Saved entries
▼
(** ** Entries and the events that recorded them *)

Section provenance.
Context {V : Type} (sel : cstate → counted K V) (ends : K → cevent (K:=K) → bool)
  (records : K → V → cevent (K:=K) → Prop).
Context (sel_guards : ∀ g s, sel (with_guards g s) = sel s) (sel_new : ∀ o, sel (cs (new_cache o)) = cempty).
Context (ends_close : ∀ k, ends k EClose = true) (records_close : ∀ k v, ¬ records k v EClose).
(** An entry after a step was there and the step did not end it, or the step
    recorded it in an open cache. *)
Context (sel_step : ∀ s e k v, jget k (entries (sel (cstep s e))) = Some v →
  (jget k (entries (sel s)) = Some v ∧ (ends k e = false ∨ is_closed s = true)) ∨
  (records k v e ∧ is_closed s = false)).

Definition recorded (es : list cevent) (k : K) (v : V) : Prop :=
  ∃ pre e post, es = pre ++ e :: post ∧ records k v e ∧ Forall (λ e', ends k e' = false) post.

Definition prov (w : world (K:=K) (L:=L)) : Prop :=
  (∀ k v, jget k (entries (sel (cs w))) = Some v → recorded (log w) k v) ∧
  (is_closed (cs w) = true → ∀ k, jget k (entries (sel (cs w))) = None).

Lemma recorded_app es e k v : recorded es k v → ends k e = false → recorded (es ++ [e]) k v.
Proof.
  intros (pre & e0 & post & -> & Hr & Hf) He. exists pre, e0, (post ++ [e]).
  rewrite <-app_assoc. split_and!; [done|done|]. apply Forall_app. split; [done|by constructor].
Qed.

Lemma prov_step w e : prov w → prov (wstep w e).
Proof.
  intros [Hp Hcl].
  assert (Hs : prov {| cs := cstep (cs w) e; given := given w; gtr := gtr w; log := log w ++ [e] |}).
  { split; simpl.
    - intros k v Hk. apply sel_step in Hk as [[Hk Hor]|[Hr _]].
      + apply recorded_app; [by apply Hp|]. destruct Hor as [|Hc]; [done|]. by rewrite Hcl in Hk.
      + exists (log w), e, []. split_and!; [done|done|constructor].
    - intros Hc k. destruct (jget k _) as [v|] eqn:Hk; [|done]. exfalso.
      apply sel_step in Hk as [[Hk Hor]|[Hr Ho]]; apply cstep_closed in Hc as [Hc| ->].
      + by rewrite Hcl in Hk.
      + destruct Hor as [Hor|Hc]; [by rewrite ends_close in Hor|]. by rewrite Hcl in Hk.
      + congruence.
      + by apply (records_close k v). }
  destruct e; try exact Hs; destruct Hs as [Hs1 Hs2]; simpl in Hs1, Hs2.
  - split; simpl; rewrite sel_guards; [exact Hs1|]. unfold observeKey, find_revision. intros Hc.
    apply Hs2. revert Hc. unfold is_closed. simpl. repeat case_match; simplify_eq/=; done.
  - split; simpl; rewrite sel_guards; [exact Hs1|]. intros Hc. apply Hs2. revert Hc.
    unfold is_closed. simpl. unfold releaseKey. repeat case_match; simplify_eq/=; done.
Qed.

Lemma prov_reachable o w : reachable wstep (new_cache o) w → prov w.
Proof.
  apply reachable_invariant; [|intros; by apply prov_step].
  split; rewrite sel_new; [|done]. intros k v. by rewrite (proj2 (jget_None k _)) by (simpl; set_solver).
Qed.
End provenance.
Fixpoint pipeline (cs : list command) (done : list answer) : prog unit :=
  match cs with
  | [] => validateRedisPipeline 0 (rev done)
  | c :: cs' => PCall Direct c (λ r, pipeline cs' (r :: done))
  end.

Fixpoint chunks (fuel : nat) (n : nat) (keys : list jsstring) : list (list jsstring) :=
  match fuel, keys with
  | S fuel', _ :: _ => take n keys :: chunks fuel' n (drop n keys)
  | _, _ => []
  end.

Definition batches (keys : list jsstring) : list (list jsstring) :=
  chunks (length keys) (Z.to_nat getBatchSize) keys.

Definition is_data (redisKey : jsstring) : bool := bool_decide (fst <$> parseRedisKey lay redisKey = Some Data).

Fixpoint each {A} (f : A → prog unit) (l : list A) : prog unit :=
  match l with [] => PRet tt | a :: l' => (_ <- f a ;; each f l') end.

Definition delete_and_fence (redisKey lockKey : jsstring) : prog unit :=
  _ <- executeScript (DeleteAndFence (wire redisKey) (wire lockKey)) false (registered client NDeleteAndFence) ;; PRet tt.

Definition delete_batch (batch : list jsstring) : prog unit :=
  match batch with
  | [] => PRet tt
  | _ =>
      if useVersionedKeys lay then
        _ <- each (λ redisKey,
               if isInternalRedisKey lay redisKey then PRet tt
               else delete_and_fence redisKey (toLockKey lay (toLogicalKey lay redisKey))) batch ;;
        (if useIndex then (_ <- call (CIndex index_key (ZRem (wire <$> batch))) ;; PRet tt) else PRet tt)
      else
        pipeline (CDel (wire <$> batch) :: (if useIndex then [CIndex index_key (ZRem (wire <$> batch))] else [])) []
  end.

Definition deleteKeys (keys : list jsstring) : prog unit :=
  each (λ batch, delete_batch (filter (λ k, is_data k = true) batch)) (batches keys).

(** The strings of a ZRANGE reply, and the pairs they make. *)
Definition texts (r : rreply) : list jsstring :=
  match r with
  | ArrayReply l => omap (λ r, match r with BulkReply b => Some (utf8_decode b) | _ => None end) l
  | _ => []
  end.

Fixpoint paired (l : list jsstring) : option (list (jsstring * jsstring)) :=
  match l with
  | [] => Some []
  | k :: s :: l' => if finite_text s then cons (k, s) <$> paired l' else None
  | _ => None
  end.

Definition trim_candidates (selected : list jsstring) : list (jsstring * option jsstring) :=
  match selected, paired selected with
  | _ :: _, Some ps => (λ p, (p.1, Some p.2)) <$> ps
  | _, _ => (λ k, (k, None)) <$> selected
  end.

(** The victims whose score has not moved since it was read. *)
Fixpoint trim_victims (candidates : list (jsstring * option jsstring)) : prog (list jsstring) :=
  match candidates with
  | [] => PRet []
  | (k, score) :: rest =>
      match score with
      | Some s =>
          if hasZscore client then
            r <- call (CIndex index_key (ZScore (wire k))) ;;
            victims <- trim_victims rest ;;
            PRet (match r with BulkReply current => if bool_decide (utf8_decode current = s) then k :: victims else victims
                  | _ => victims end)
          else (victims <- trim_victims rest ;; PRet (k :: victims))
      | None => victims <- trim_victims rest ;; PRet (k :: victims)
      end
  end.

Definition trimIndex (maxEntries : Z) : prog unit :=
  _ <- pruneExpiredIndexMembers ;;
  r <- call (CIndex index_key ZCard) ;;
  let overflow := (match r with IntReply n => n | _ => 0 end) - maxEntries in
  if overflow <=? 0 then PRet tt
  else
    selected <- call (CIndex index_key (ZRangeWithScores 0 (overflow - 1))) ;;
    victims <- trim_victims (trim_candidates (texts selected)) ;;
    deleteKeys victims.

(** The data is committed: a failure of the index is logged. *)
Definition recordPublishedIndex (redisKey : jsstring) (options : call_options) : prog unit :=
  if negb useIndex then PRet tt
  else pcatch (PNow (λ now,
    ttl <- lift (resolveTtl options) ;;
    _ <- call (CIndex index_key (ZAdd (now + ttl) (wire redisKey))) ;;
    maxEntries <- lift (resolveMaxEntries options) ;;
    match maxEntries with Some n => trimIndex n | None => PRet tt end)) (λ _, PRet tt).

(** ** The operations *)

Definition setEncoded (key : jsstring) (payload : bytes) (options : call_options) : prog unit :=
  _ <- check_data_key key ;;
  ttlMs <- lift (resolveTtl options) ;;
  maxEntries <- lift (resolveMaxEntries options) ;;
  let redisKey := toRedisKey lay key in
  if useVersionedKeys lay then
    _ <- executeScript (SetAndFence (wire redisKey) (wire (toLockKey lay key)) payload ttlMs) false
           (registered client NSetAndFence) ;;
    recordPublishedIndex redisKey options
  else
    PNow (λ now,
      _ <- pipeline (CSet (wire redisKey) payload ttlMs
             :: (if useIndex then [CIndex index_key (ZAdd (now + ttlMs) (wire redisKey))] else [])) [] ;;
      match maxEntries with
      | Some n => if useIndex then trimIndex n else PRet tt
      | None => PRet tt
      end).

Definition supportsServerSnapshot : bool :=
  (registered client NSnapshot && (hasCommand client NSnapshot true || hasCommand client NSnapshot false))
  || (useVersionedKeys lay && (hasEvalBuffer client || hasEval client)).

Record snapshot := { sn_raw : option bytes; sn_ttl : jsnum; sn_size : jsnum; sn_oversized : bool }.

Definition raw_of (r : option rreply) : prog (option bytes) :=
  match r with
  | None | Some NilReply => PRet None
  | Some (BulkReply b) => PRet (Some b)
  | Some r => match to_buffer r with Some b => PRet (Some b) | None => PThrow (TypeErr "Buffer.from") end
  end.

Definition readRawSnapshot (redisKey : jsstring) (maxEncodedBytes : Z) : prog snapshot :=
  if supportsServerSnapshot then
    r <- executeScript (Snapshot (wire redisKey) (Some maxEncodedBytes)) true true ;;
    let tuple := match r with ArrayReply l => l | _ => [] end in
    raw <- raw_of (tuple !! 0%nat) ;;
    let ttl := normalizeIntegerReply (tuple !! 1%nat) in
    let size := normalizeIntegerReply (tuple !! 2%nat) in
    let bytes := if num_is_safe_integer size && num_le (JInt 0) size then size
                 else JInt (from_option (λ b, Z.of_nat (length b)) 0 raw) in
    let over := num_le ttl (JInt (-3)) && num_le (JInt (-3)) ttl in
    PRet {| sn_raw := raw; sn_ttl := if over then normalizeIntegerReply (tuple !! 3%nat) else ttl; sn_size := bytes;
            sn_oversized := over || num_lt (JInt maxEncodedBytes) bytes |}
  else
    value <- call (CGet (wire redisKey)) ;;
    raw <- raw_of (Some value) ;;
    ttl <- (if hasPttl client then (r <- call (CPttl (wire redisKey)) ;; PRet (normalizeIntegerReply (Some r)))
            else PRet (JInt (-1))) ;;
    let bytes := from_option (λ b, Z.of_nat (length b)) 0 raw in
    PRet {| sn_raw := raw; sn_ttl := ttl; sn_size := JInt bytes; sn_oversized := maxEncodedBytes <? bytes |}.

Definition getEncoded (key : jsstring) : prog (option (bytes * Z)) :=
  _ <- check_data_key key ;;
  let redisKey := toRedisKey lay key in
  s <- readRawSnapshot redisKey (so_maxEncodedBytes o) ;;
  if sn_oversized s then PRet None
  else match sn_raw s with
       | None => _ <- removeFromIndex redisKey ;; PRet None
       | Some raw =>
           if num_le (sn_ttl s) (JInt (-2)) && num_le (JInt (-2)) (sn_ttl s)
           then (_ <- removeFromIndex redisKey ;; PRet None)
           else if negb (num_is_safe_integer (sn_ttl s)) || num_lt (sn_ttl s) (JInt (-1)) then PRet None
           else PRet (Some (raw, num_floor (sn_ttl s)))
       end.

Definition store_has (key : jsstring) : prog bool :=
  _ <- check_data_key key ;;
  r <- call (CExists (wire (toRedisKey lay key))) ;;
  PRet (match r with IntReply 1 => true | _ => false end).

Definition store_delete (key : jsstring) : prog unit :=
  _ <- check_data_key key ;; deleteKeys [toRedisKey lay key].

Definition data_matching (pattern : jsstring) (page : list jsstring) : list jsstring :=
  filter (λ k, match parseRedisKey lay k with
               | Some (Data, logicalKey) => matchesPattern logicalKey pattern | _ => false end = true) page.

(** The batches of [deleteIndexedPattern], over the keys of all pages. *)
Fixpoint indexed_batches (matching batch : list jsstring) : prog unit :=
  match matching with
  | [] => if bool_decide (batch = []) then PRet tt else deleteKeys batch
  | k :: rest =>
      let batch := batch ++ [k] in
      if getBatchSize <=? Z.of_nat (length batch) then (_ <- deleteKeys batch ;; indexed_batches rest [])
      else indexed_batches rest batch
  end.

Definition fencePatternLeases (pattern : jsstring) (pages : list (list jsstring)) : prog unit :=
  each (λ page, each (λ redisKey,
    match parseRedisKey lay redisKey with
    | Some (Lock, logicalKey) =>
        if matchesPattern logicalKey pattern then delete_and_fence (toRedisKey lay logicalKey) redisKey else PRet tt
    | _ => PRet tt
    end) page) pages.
▲
Exercise goal: Starting at the line above that contains "Definition trimIndex (maxEntries", repeat each line exactly up to and including the line that contains "selected <- call", and stop there.

Result:
Definition trimIndex (maxEntries : Z) : prog unit :=
  _ <- pruneExpiredIndexMembers ;;
  r <- call (CIndex index_key ZCard) ;;
  let overflow := (match r with IntReply n => n | _ => 0 end) - maxEntries in
  if overflow <=? 0 then PRet tt
  else
    selected <- call (CIndex index_key (ZRangeWithScores 0 (overflow - 1))) ;;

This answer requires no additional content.